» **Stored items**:
(** * carl.ratios.cc: calibrated classifier ratios

    A shallow embedding of [carl/ratios/cc.py]: the adapter
    [WrapAsClassifier] and the estimator [CalibratedClassifierRatio].

    Numbers are real numbers ([R]); numpy arrays are lists (a matrix is the
    list of its rows; the arrays that are stacked also carry their number
    of columns, which numpy knows of an array without rows); Python
    objects live in a store indexed by allocation order, so that two names
    for one object are one location.  Exceptions are values of [error],
    which record the statement that raised them. *)

From Stdlib Require Import Reals Lra ZArith Lia List Sorted String.
From stdpp Require Import base list.
(** The document that a complete request saves. *)
Lemma validBooking_complete b body user now :
  validBooking b = true ->
  (validBooking
     (complete b (cpl_mileage body) (cpl_fuelLevel body)
        (mkPostRental true (cpl_inspection body) (Some (u_id user)) (Some now)
           (default [] (cpl_damages body)))) = true
   <-> match cpl_mileage body with Some m => (0 <= m)%Q | None => True end
       /\ match cpl_fuelLevel body with
          | Some l => l ∈ fuelLevels
          | None => True
          end).
Proof.
  intros Hv. unfold complete. rewrite (validBooking_amend_iff _ _ _ _ _ _ _ Hv).
  destruct (validBooking_parts b Hv) as (Hm & Hf & Hr & Hc & _).
  rewrite Hr, Hc. revert Hm Hf. unfold validMileage, validFuel.
  cbn [mi_start mi_end mi_limit mi_overageFee fu_startLevel fu_endLevel
       fu_refuelCost].
  rewrite !andb_true_iff. unfold atLeast, oneOf.
  destruct (cpl_mileage body); destruct (cpl_fuelLevel body);
    rewrite ?JS_leb_spec, ?bool_decide_eq_true; tauto.
Qed.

» **Task instructions**: Look over the records above and say, with no extra words, how many lines include "which".

» **Exercise result**: 2